We are approaching the anniversary of the death of 353 people, most of them women and children, from the boat known as SIEVX. For anyone who wants to know the complex involvement Australia had, and the full implications of the whole SIEVX story, go to its excellent dedicated website at SIEVX.com
This tragedy and most Australians' collective non-reaction galvanised many people, and can be marked as the trigger for the formation of Australians Against Racism and I suspect many other actions and groups. These deaths, more than any other factor, created the 'deterrent' the Government wanted. Furthermore, changes to Migration laws, particularly the restrictions on family reunion under the new temporary protection visa generated the frantic attempts by women and children to make the dangerous journey. The mean and petty bullshit that has obscured the significance of this, and the outright lies and cover-ups of the Government in the affair cannot erase the fact that Australia generated some of the preconditions that made it happen, and Australia's current Government benefitted from it.
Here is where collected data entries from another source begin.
(* ===== verification/SipAddr.v ===== *)
(** Transport addresses (internal/sip/addr.go).

    Where a message came from is a [host:port] string of the transport layer;
    this file models how it is read ([SourceAddrPort], [parseHostPortAddr],
    [AddrOf]), how a read is matched to the listener it arrived on
    ([SameListener]) and the port a transport defaults to.
    [net.SplitHostPort] is the standard library's. *)

From S2P Require Import Prelude Netip GoText GoEncoding.

Open Scope Z_scope.

Create HintDb sbc_addr.

Definition has_byte (c : Z) (s : gostring) : bool :=
  match index_byte s c with Some _ => true | None => false end.

(** [net.SplitHostPort]; [None] is its error. *)
Definition split_host_port (s : gostring) : option (gostring * gostring) :=
  match last_index_byte s 58 with
  | None => None
  | Some i =>
      let port := drop (S i) s in
      match s with
      | 91 :: _ =>
          match index_byte s 93 with
          | None => None
          | Some e =>
              if (S e =? i)%nat then
                if has_byte 91 (drop 1 s) || has_byte 93 (drop (S e) s) then None
                else Some (take (e - 1) (drop 1 s), port)
              else None
          end
      | _ =>
          let host := take i s in
          if has_byte 58 host || has_byte 91 s || has_byte 93 s then None else Some (host, port)
      end
  end.

(** [netip.AddrPort.String] of a valid address. *)
Definition addrport_string (p : AddrPort) : gostring :=
  match ap_addr p with
  | V4 n => addr_string (V4 n) ++ 58 :: itoa (ap_port p)
  | a => str "[" ++ addr_string a ++ str "]:" ++ itoa (ap_port p)
  end.

(** [uint16(port)] *)
Definition uint16 (n : Z) : Z := wrap_uint 16 n.

(** The transport source of a request, [req.Source()]. *)
Definition SourceAddrPort (source : gostring) : option AddrPort :=
  match split_host_port source with
  | None => None
  | Some (host, portStr) =>
      match parse_addr host with
      | None => None
      | Some ip =>
          match atoi portStr with
          | None => None
          | Some port => Some (mkAddrPort (unmap ip) (uint16 port))
          end
      end
  end.

Definition parseHostPortAddr (hostPort : gostring) : option Addr :=
  match split_host_port hostPort with
  | None => None
  | Some (host, _) => unmap <$> parse_addr host
  end.

(** A [net.Addr] is its text; [None] is the nil one. *)
Definition AddrOf (a : option gostring) : option Addr :=
  match a with None => None | Some s => parseHostPortAddr s end.

Definition wildcard (h : gostring) : bool :=
  match parse_addr h with Some ip => is_unspecified ip | None => false end.

Definition sameAddr (a b : gostring) : bool :=
  match split_host_port a, split_host_port b with
  | Some (ah, ap), Some (bh, bp) =>
      if negb (beq ap bp) then false
      else if beq ah bh then true
      else wildcard ah || wildcard bh
  | _, _ => beq a b
  end.

Definition SameListener (transport loc bindTransport bind : gostring) : bool :=
  if negb (equal_fold transport bindTransport) then false else sameAddr loc bind.

Definition DefaultPort (transport : gostring) : Z :=
  let t := to_lower transport in
  if beq t (str "tls") then 5061
  else if beq t (str "ws") then 80
  else if beq t (str "wss") then 443
  else 5060.

(** ** Splitting *)

Lemma last_index_byte_none s c : c ∉ s -> last_index_byte s c = None.
Proof.
  induction s as [|x s IH]; [done|]. rewrite not_elem_of_cons. intros [Hx Hs]. cbn.
  rewrite IH by done. by replace (x =? c) with false by lia.
Qed.

Lemma last_index_byte_app a c b : c ∉ b -> last_index_byte (a ++ c :: b) c = Some (length a).
Proof.
  intros Hb. induction a as [|x a IH]; cbn.
  - by rewrite last_index_byte_none, Z.eqb_refl.
  - cbn in IH. by rewrite IH.
Qed.

Lemma last_index_byte_spec s c i :
  last_index_byte s c = Some i -> exists a b, s = a ++ c :: b /\ length a = i /\ c ∉ b.
Proof.
  revert i. induction s as [|x s IH]; intros i; cbn; [done|].
  destruct (last_index_byte s c) as [j|] eqn:E.
  - intros [= <-]. destruct (IH j eq_refl) as (a & b & -> & <- & Hb). by exists (x :: a), b.
  - case_if; [|done]. intros [= <-]. exists [], s. apply Z.eqb_eq in Heqb as ->. repeat split.
    intros Hc. clear IH. induction s as [|y s IH]; [by apply not_elem_of_nil in Hc|]. cbn in E.
    destruct (last_index_byte s c); [done|]. destruct (y =? c) eqn:Ey; [done|].
    apply elem_of_cons in Hc as [->|Hc]; [lia|]. by apply IH.
Qed.

Lemma has_byte_false c s : c ∉ s -> has_byte c s = false.
Proof. intros H. unfold has_byte. by rewrite (proj2 (index_byte_none s c) H). Qed.

Lemma has_byte_true c s : c ∈ s -> has_byte c s = true.
Proof.
  intros H. unfold has_byte. destruct (index_byte s c) eqn:E; [done|]. by apply index_byte_none in E.
Qed.

(** A [host:port] whose host has no colon and no bracket. *)
Lemma split_plain h p : 58 ∉ h -> 91 ∉ h -> 93 ∉ h -> 58 ∉ p -> 91 ∉ p -> 93 ∉ p ->
  split_host_port (h ++ 58 :: p) = Some (h, p).
Proof.
  intros H1 H2 H3 P1 P2 P3. unfold split_host_port. rewrite last_index_byte_app by done.
  assert (Hd : drop (S (length h)) (h ++ 58 :: p) = p).
  { replace (S (length h)) with (length (h ++ [58])) by (rewrite length_app; cbn; lia).
    change (h ++ 58 :: p) with (h ++ [58] ++ p). by rewrite app_assoc, drop_app_length. }
  rewrite Hd, take_app_length.
  assert (Hb : has_byte 58 h || has_byte 91 (h ++ 58 :: p) || has_byte 93 (h ++ 58 :: p) = false)
    by (rewrite !has_byte_false; [done|set_solver..]).
  rewrite Hb. destruct h as [|x h]; [done|].
  assert (x <> 91) by set_solver. cbn [app]. destruct x as [|q|q]; [done| |done].
  do 7 (destruct q as [q|q|]; try reflexivity; try lia).
Qed.

(** A bracketed host. *)
Lemma split_bracketed h p : 91 ∉ h -> 93 ∉ h -> 58 ∉ p -> 91 ∉ p -> 93 ∉ p ->
  split_host_port (91 :: h ++ 93 :: 58 :: p) = Some (h, p).
Proof.
  intros H2 H3 P1 P2 P3. unfold split_host_port.
  change (91 :: h ++ 93 :: 58 :: p) with ((91 :: h) ++ [93] ++ 58 :: p). rewrite app_assoc, last_index_byte_app by done.
  replace (((91 :: h) ++ [93]) ++ 58 :: p) with (91 :: h ++ 93 :: 58 :: p) by (by rewrite <- app_assoc).
  replace (length ((91 :: h) ++ [93])) with (S (S (length h))) by (rewrite length_app; cbn; lia).
  assert (Hi : index_byte (91 :: h ++ 93 :: 58 :: p) 93 = Some (S (length h))).
  { cbn [index_byte]. change (91 =? 93) with false. cbv iota. by rewrite index_byte_app. }
  cbv zeta. rewrite Hi, Nat.eqb_refl.
  assert (D1 : drop (S (S (length h))) (91 :: h ++ 93 :: 58 :: p) = 58 :: p).
  { cbn [drop]. replace (S (length h)) with (length (h ++ [93])) by (rewrite length_app; cbn; lia).
    change (h ++ 93 :: 58 :: p) with (h ++ [93] ++ 58 :: p). by rewrite app_assoc, drop_app_length. }
  assert (D2 : drop (S (S (S (length h)))) (91 :: h ++ 93 :: 58 :: p) = p).
  { change (S (S (S (length h)))) with (1 + S (S (length h)))%nat. rewrite Nat.add_comm, <- drop_drop, D1. done. }
  rewrite D1, D2. cbn [drop]. rewrite !has_byte_false by set_solver. cbn [orb].
  replace (S (length h) - 1)%nat with (length h) by lia. by rewrite drop_0, take_app_length.
Qed.

(** ** Reading a source *)

Lemma digits_free c s : forallb is_digit s = true -> is_digit c = false -> c ∉ s.
Proof.
  intros Hs Hc Hin. rewrite forallb_forall in Hs. apply list_elem_of_In, Hs in Hin. congruence.
Qed.

Lemma itoa_free c n : 0 <= n < 10 ^ 64 -> is_digit c = false -> c ∉ itoa n.
Proof. intros Hn. apply digits_free. by apply itoa_spec. Qed.

Lemma ipv4_string_free c n : 0 <= n -> is_digit c = false -> c <> 46 -> c ∉ ipv4_string n.
Proof.
  intros Hn Hc Hd. unfold ipv4_string.
  assert (Hm : forall k, c ∉ itoa (k mod 256)) by (intros k; apply itoa_free; [pose proof (Z.mod_pos_bound k 256); lia|done]).
  rewrite !not_elem_of_app. set_solver.
Qed.

(** The source a socket reports for an IPv4 peer reads back as that peer. *)
Lemma SourceAddrPort_v4 n p : 0 <= n < 2 ^ 32 -> port_ok p ->
  SourceAddrPort (addrport_string (mkAddrPort (V4 n) p)) = Some (mkAddrPort (V4 n) p).
Proof.
  intros Hn Hp. unfold SourceAddrPort, addrport_string. cbn [ap_addr ap_port]. unfold port_ok in Hp.
  rewrite split_plain; [|change (addr_string (V4 n)) with (ipv4_string n); apply ipv4_string_free; [lia|done|done]..| | | ].
  - rewrite ipv4_text_reads by done. rewrite atoi_itoa by (unfold max_int64, two63; lia).
    unfold uint16, wrap_uint. rewrite Z.mod_small by (change (2 ^ 16) with 65536; lia). done.
  - apply itoa_free; [lia|done].
  - apply itoa_free; [lia|done].
  - apply itoa_free; [lia|done].
Qed.

(** an address read off a transport source is never an IPv4-mapped IPv6
    address and its port is a 16-bit one; an IPv4 peer reads back as itself,
    also when the dual-stack socket reports it in its mapped form. *)
Theorem source_is_canonical s p :
  SourceAddrPort s = Some p ->
  is4in6 (ap_addr p) = false /\ port_ok (ap_port p) /\
  exists host port, split_host_port s = Some (host, port) /\ parseHostPortAddr s = Some (ap_addr p).
Proof.
  unfold SourceAddrPort, parseHostPortAddr. destruct (split_host_port s) as [[h q]|] eqn:E; [|done].
  destruct (parse_addr h) as [ip|] eqn:Ei; [|done]. destruct (atoi q) as [n|]; [|done]. intros [= <-]. cbn.
  split; [apply is4in6_unmap|]. split; [|eauto].
  unfold port_ok, uint16, wrap_uint. apply Z.mod_pos_bound. lia.
Qed.

Lemma source_is_canonical_witness :
  SourceAddrPort (str "[::ffff:10.0.0.7]:5060") = Some (mkAddrPort (ip4 10 0 0 7) 5060) /\
  is4in6 (ip4 10 0 0 7) = false.
Proof.
  split; [vm_compute; reflexivity|].
  exact (proj1 (source_is_canonical (str "[::ffff:10.0.0.7]:5060") (mkAddrPort (ip4 10 0 0 7) 5060) eq_refl)).
Defined.

(** ** Listeners *)

Lemma beq_sym a b : beq a b = beq b a.
Proof. unfold beq. apply bool_decide_ext. naive_solver. Qed.

Lemma sameAddr_sym a b : sameAddr a b = sameAddr b a.
Proof.
  unfold sameAddr. destruct (split_host_port a) as [[ah ap]|], (split_host_port b) as [[bh bp]|]; try apply beq_sym.
  rewrite (beq_sym ap bp), (beq_sym ah bh), orb_comm. done.
Qed.

Lemma SameListener_sym t a u b : SameListener t a u b = SameListener u b t a.
Proof. unfold SameListener. by rewrite equal_fold_sym, sameAddr_sym. Qed.

(** Two bound listeners of the same transport with concrete hosts: a read
    belongs to the one it names and to no other. *)
Lemma sameAddr_concrete h1 p1 h2 p2 a b :
  split_host_port a = Some (h1, p1) -> split_host_port b = Some (h2, p2) ->
  wildcard h1 = false -> wildcard h2 = false ->
  sameAddr a b = true <-> h1 = h2 /\ p1 = p2.
Proof.
  intros Ha Hb W1 W2. unfold sameAddr. rewrite Ha, Hb, W1, W2.
  destruct (beq p1 p2) eqn:Ep; cbn [negb].
  - apply beq_eq in Ep as ->. destruct (beq h1 h2) eqn:Eh; [apply beq_eq in Eh as ->; naive_solver|].
    split; [done|]. intros [-> _]. by rewrite beq_refl in Eh.
  - split; [done|]. intros [_ ->]. by rewrite beq_refl in Ep.
Qed.

(** a listener bound to a wildcard owns every read of its transport on its
    port and none on another port or of another transport. *)
Theorem wildcard_listener_owns_its_port t loc u bind h p h' p' :
  split_host_port loc = Some (h, p) -> split_host_port bind = Some (h', p') -> wildcard h' = true ->
  SameListener t loc u bind = (equal_fold t u && beq p p').
Proof.
  intros Hl Hb Hw. unfold SameListener, sameAddr. rewrite Hl, Hb, Hw, orb_true_r.
  destruct (equal_fold t u); [|done]. cbn [negb andb]. destruct (beq p p'); [|done]. by destruct (beq h h').
Qed.

Lemma wildcard_listener_owns_its_port_witness :
  SameListener (str "UDP") (str "192.0.2.1:5060") (str "udp") (str "0.0.0.0:5060") = true /\
  SameListener (str "ws") (str "192.0.2.1:5060") (str "udp") (str "[::]:5060") = false.
Proof.
  split.
  - rewrite (wildcard_listener_owns_its_port (str "UDP") _ (str "udp") _ (str "192.0.2.1") (str "5060") (str "0.0.0.0") (str "5060"));
      vm_compute; reflexivity.
  - rewrite (wildcard_listener_owns_its_port (str "ws") _ (str "udp") _ (str "192.0.2.1") (str "5060") (str "::") (str "5060"));
      vm_compute; reflexivity.
Defined.

Lemma DefaultPort_fold t u : equal_fold t u = true -> DefaultPort t = DefaultPort u.
Proof. unfold equal_fold, DefaultPort. by intros ->%beq_eq. Qed.

#[global] Arguments split_host_port : simpl never.
#[global] Arguments addrport_string : simpl never.
Lemma next_param_render p t r : rparam_ok p = true -> tail_of t r ->
  next_param (render_param p ++ t) = Some (rp_key p, rp_val p, r).
Proof.
  unfold rparam_ok, render_param. destruct p as [pre key sp1 sp2 q v post]. cbn [rp_pre rp_key rp_sp1 rp_sp2 rp_quoted rp_val rp_post].
  rewrite !andb_true_iff, negb_true_iff, bool_decide_eq_false. intros [[[[[[H1 H2] H3] H4] Hk] H5] Hv] Ht.
  unfold next_param. rewrite <- !app_assoc, trim_left_app by done.
  assert (Hkc : forall c, c ∈ key -> key_byte c = true) by (intros c Hc; rewrite forallb_forall in H5; by apply H5, list_elem_of_In).
  assert (Htl : forall x, trim_left is_blank_comma (key ++ x) = key ++ x).
  { intros x. apply trim_left_stop. destruct key as [|c key]; [done|]. cbn [app].
    specialize (Hkc c ltac:(set_solver)). unfold key_byte, is_space, is_blank_comma, mem in *. cbn. lia. }
  rewrite Htl. rewrite app_assoc. cbn [app].
  assert (H61 : 61 ∉ key ++ sp1).
  { rewrite not_elem_of_app. split; [by apply (forallb_free key_byte)|by apply (forallb_free is_blank)]. }
  rewrite index_byte_app by done. rewrite take_app_length. cbv zeta.
  assert (Hd : forall x, drop (S (length (key ++ sp1))) ((key ++ sp1) ++ 61 :: x) = x).
  { intros x. replace (S (length (key ++ sp1))) with (length ((key ++ sp1) ++ [61])) by (rewrite length_app; cbn; lia).
    change ((key ++ sp1) ++ 61 :: x) with ((key ++ sp1) ++ [61] ++ x). by rewrite app_assoc, drop_app_length. }
  rewrite Hd, <- !app_assoc, trim_left_app by done.
  rewrite trim_space_post; [|by apply blanks_are_spaces|].
  2:{ unfold ends_ok. assert (Hh : forall c, c ∈ key -> negb (is_space c) = true).
      { intros c Hc%Hkc. unfold key_byte in Hc. apply negb_true_iff in Hc. by destruct (is_space c). }
      destruct key as [|c key]; [done|]. rewrite Hh by set_solver.
      destruct (rev (c :: key)) eqn:E; [done|]. apply Hh. apply list_elem_of_In, in_rev. rewrite E. by left. }
  destruct q.
  - cbn [app trim_left]. change (is_blank 34) with false. cbv iota. rewrite <- app_assoc. cbn [app].
    by rewrite (param_value_quoted v post t r).
  - apply orb_true_iff in Hv as [Hv|Hv]; [done|]. rewrite !andb_true_iff, negb_true_iff in Hv. destruct Hv as [[V1 V2] V3].
    rewrite (param_value_bare v post t r); [done..|by apply (forallb_free (fun c => negb (c =? 44)))|done|done].
Qed.

Lemma params_fuel_render ps : forallb rparam_ok ps = true -> forall fuel, (length (render_params ps) < fuel)%nat ->
  params_fuel fuel (render_params ps) = map rp_pair ps.
Proof.
  induction ps as [|p ps IH]; intros H fuel Hf.
  - destruct fuel; [cbn in Hf; lia|]. done.
  - cbn [forallb] in H. apply andb_true_iff in H as [Hp Hps]. destruct fuel as [|fuel]; [lia|].
    cbn [params_fuel]. assert (Hne : render_params (p :: ps) <> []).
    { unfold render_params, render_param. cbn. destruct ps; cbn; by destruct (rp_pre p), (rp_key p), (rp_sp1 p). }
    rewrite bool_decide_eq_false_2 by done. destruct ps as [|p' ps].
    + unfold render_params. cbn [map join]. rewrite <- (app_nil_r (render_param p)), (next_param_render p [] []) by (done || by left).
      cbn [map]. by destruct fuel.
    + change (render_params (p :: p' :: ps)) with (render_param p ++ 44 :: render_params (p' :: ps)) in *.
      rewrite (next_param_render p _ (render_params (p' :: ps))) by (done || by right).
      cbn [map]. f_equal. apply IH; [done|]. rewrite length_app in Hf. cbn [length] in Hf. lia.
Qed.

(** A value: the scheme, a space and the parameters. *)
Definition credentials_ok (value scheme : gostring) (ps : list rparam) : Prop :=
  trim_space value = scheme ++ 32 :: render_params ps /\
  forallb (fun c => negb (is_blank c || (c =? 61))) scheme = true /\ forallb rparam_ok ps = true.

Lemma index_any_app a c b cs : forallb (fun c => negb (mem c cs)) a = true -> mem c cs = true ->
  index_any (a ++ c :: b) cs = Some (length a).
Proof.
  intros Ha Hc. unfold index_any. induction a as [|x a IH]; cbn; [by rewrite Hc|].
  cbn in Ha. apply andb_true_iff in Ha as [Hx%negb_true_iff Ha]. by rewrite Hx, IH.
Qed.

Lemma contains_byte s c : contains s [c] = true -> c ∈ s.
Proof.
  unfold contains. destruct (index s [c]) eqn:E; [|done]. intros _. revert n E. induction s as [|x s IH]; intros n; [done|].
  cbn. destruct (x =? c) eqn:Ex.
  - apply Z.eqb_eq in Ex as ->. set_solver.
  - replace ((c =? x) && true) with false by lia. destruct (index s [c]) eqn:E'; [|done]. intros _. apply elem_of_cons. right. by apply (IH n0).
Qed.

Lemma digest_params_render value scheme ps : credentials_ok value scheme ps -> digest_params value = map rp_pair ps.
Proof.
  intros (Hv & Hs & Hp). unfold digest_params, skip_scheme. rewrite Hv. cbv zeta.
  rewrite index_any_app; [| |done].
  2:{ rewrite forallb_forall in *. intros c Hc. specialize (Hs c Hc). unfold is_blank in Hs. lia. }
  rewrite take_app_length. destruct (contains scheme (str "=")) eqn:E.
  { apply contains_byte in E. exfalso. revert E. by apply (forallb_free (fun c => negb (is_blank c || (c =? 61)))). }
  assert (Hd : drop (S (length scheme)) (scheme ++ 32 :: render_params ps) = render_params ps).
  { replace (S (length scheme)) with (length (scheme ++ [32])) by (rewrite length_app; cbn; lia).
    change (scheme ++ 32 :: render_params ps) with (scheme ++ [32] ++ render_params ps). by rewrite app_assoc, drop_app_length. }
  rewrite Hd. apply params_fuel_render; [done|lia].
Qed.

(** ** Credential attempts *)

(** The first value with that name (any case), and the first that is not
    empty. *)
Fixpoint first_param (ps : list (gostring * gostring)) (name : gostring) : option gostring :=
  match ps with
  | [] => None
  | (k, v) :: ps' => if equal_fold k name then Some v else first_param ps' name
  end.

Fixpoint first_value (ps : list (gostring * gostring)) (name : gostring) : gostring :=
  match ps with
  | [] => []
  | (k, v) :: ps' => if equal_fold k name && negb (bool_decide (v = [])) then v else first_value ps' name
  end.

Lemma until_first ps name :
  until (fun out k v => if equal_fold k name then (Some v, false) else (out, true)) ps None = first_param ps name.
Proof. induction ps as [|[k v] ps IH]; [done|]. cbn [until first_param]. by case_if. Qed.

Lemma zip_with_cong {A B C} (f g : A -> B -> C) l k :
  (forall x y, f x y = g x y) -> zip_with f l k = zip_with g l k.
Proof. intros H. revert k. induction l as [|x l IH]; intros [|y k]; cbn; [done..|]. by rewrite H, IH. Qed.

Lemma zip_with_zip {A B} (f g : A -> B -> B) l k :
  zip_with f l (zip_with g l k) = zip_with (fun x y => f x (g x y)) l k.
Proof. revert k. induction l as [|x l IH]; intros [|y k]; cbn; [done..|]. by rewrite IH. Qed.

Lemma until_note ps : forall vals, length vals = length digest_fields ->
  until (fun vals k v => (note_param vals k v, true)) ps vals =
  zip_with (fun f old => if bool_decide (old = []) then first_value ps f else old) digest_fields vals.
Proof.
  induction ps as [|[k v] ps IH]; intros vals Hl; cbn [until first_value].
  - revert vals Hl. generalize digest_fields. intros l. induction l as [|f l IH]; intros [|x vals]; cbn; [done..|].
    intros [= Hl]. rewrite <- IH by done. f_equal. by destruct x.
  - rewrite IH by (unfold note_param; rewrite length_zip_with; cbn [length digest_fields] in *; lia).
    unfold note_param. rewrite zip_with_zip. apply zip_with_cong. intros f old.
    destruct old as [|c old]; [|by rewrite andb_false_r].
    rewrite (bool_decide_eq_true_2 ([] = [])) by done. rewrite andb_true_r. destruct (equal_fold k f); cbn [andb]; [|done].
    destruct v; cbn; done.
Qed.

Lemma digest_vals_first value : digest_vals value = map (first_value (digest_params value)) digest_fields.
Proof. unfold digest_vals. rewrite eachDigestParam_until, until_note by done. done. Qed.

(** reading back auth-params: whatever the quoting, the spacing and the
    case of the names a sender chose, [DigestParam] returns the value of the
    first parameter with that name, escapes undone. *)
Theorem digest_params_roundtrip value scheme ps name :
  credentials_ok value scheme ps -> DigestParam value name = first_param (map rp_pair ps) name.
Proof.
  intros H. unfold DigestParam. rewrite eachDigestParam_until, (digest_params_render _ _ _ H). apply until_first.
Qed.

(** A user name with quotes and a comma in it. *)
Definition ann : gostring := str "ann " ++ [34; 49; 34] ++ str ", x".

(** A credential with a quoted comma, an escaped quote and odd spacing. *)
Definition example_params : list rparam :=
  [ mkRParam [] (str "username") [] [] true (ann) [];
    mkRParam (str " ") (str "Nonce") (str " ") (str " ") true (str "n1") (str " ");
    mkRParam (str " ,") (str "nc") [] [] false (str "00000001") [];
    mkRParam (str " ") (str "response") [] [] true (str "0a1b") [] ].

Definition example_value : gostring := str " Digest " ++ render_params example_params ++ str " ".

Lemma example_credentials_ok : credentials_ok example_value (str "Digest") example_params.
Proof. split; [vm_compute; reflexivity|]. split; vm_compute; reflexivity. Qed.

Lemma digest_params_roundtrip_witness :
  credentials_ok example_value (str "Digest") example_params /\
  DigestParam example_value (str "NONCE") = Some (str "n1") /\
  DigestParam example_value (str "username") = Some (ann).
Proof.
  pose proof example_credentials_ok as H. split; [exact H|].
  rewrite !(digest_params_roundtrip _ _ _ _ H). split; reflexivity.
Defined.

(** Two parameters that say the same. *)
Definition same_param (p q : rparam) : Prop := equal_fold (rp_key p) (rp_key q) = true /\ rp_val p = rp_val q.

Lemma first_value_same ps qs f : Forall2 same_param ps qs ->
  first_value (map rp_pair ps) f = first_value (map rp_pair qs) f.
Proof.
  induction 1 as [|p q ps qs [Hk Hv] _ IH]; [done|]. cbn. rewrite <- Hv, IH.
  replace (equal_fold (rp_key q) f) with (equal_fold (rp_key p) f); [done|].
  apply eq_true_iff_eq. split; intros H.
  - apply (equal_fold_trans _ (rp_key p)); [by rewrite equal_fold_sym|done].
  - by apply (equal_fold_trans _ (rp_key q)).
Qed.

(** one credential attempt has one identity: written with another
    quoting, spacing, case of the names or scheme, the username, the nonce and
    the 64-bit key read from it are the same, and they are the values the
    attempt carries. *)
Theorem attempt_has_one_identity value scheme ps value' scheme' qs :
  credentials_ok value scheme ps -> credentials_ok value' scheme' qs -> Forall2 same_param ps qs ->
  first_value (map rp_pair ps) (str "response") <> [] ->
  DigestIdentity value = DigestIdentity value' /\
  DigestIdentity value = (first_value (map rp_pair ps) (str "username"), first_value (map rp_pair ps) (str "nonce"),
                          digest_key (map (first_value (map rp_pair ps)) digest_fields)).
Proof.
  intros H H' Hs Hr.
  assert (E : forall v s rs, credentials_ok v s rs -> first_value (map rp_pair rs) (str "response") <> [] ->
    DigestIdentity v = (first_value (map rp_pair rs) (str "username"), first_value (map rp_pair rs) (str "nonce"),
                        digest_key (map (first_value (map rp_pair rs)) digest_fields))).
  { intros v s rs Hc Hne. unfold DigestIdentity. rewrite digest_vals_first, (digest_params_render _ _ _ Hc).
    cbn [digest_fields map lookup list_lookup default].
    change (default [] (Some ?x)) with x. cbn [default from_option id]. rewrite bool_decide_eq_false_2; done. }
  rewrite (E _ _ _ H Hr). split; [|done]. rewrite (E _ _ _ H').
  - rewrite !(first_value_same ps qs) by done. do 2 f_equal. apply map_ext. intros f. by apply first_value_same.
  - by rewrite <- (first_value_same ps qs).
Qed.

(** The same attempt as a terse client writes it. *)
Definition terse_params : list rparam :=
  [ mkRParam [] (str "USERNAME") [] [] true (ann) [];
    mkRParam [] (str "nonce") [] [] false (str "n1") [];
    mkRParam [] (str "nc") [] [] true (str "00000001") [];
    mkRParam [] (str "response") [] [] false (str "0a1b") [] ].

Lemma attempt_has_one_identity_witness :
  DigestIdentity example_value = DigestIdentity (str "digest " ++ render_params terse_params) /\
  (DigestIdentity example_value).1.1 = ann.
Proof.
  destruct (attempt_has_one_identity example_value (str "Digest") example_params
              (str "digest " ++ render_params terse_params) (str "digest") terse_params) as [E1 E2].
  - apply example_credentials_ok.
  - split; [vm_compute; reflexivity|]. split; vm_compute; reflexivity.
  - repeat constructor; vm_compute; reflexivity.
  - vm_compute. discriminate.
  - split; [exact E1|]. rewrite E2. reflexivity.
Defined.

(** ** Addresses of record *)

(** What an address of record may not contain: it goes into Request-URIs,
    log lines and map keys. *)
Definition aor_safe (c : Z) : bool := negb (mem c host_structural).

Definition aor_ok (a : gostring) : Prop :=
  exists u h, a = u ++ 64 :: h /\ u <> [] /\ h <> [] /\ 64 ∉ u /\ len u <= 128 /\ len h <= 255 /\
              forallb aor_safe u = true /\ forallb aor_safe h = true /\ to_lower u = u /\ to_lower h = h.

Lemma contains_any_false s cs : contains_any s cs = false -> forallb (fun c => negb (mem c cs)) s = true.
Proof.
  unfold contains_any. induction s as [|x s IH]; [done|]. cbn. intros [-> H]%orb_false_iff. by apply IH.
Qed.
And the Australian people, groomed to consider Iraqi and Afghani people as 'others', as 'different', and, let's be frank, encouraged to see them as inferior, were quiescent, even endorsed evil little spiels that blamed people arriving by boat, the dead and the survivors, for 'putting their children in situations of risk'.
Australia, regardless of its (hotly disputed) role in the sinking of SIEVX, is absolutely implicated. When someone knocks at your gate asking for your help, and you, not wanting people like them in, ignore them, and they are killed while knocking - you are morally implicated. Howard's repeated claim, wrongly, that the boat went down in Indonesian waters and his formal expressions of condolence as if this was a remote tragedy that had nothing to do with Australia, are an attempt to obscure or erase this basic truth from our consciousness.
Many exceptional things are happening among Australia's diverse peoples to counter all this. We are stronger now than we were a year ago, if perhaps disillusioned by how slow change in public opinion has been. I strongly encourage you to try to take your persuasive, wonderful stories, films, exhibitions, public talks, refugee stories and eloquent arguments out of our comfort zone, and reach those who believe the potent myth of border protection and feel threatened by Iraqi and Afghan families. How? Accept that uncomfortable gig. Get your film shown in the RSL. Respond to the flack armed with leaflets, books, and a basic humanist approach. Trust your arguments to be as strong as theirs. Call a friend afterwards. It is important.(I'm screwing my courage up as I write to accept a gig in a country pub to talk on 'spirituality'). Keep up the energy.
Yes, it is September 11th. I don't want to share my grief here on what that event has done to the world. It is a separate subject that should never have been linked to our refugees and asylum seekers. But it increases our responsibility to them that such a link was and is made, as their lives here are made the more difficult for it.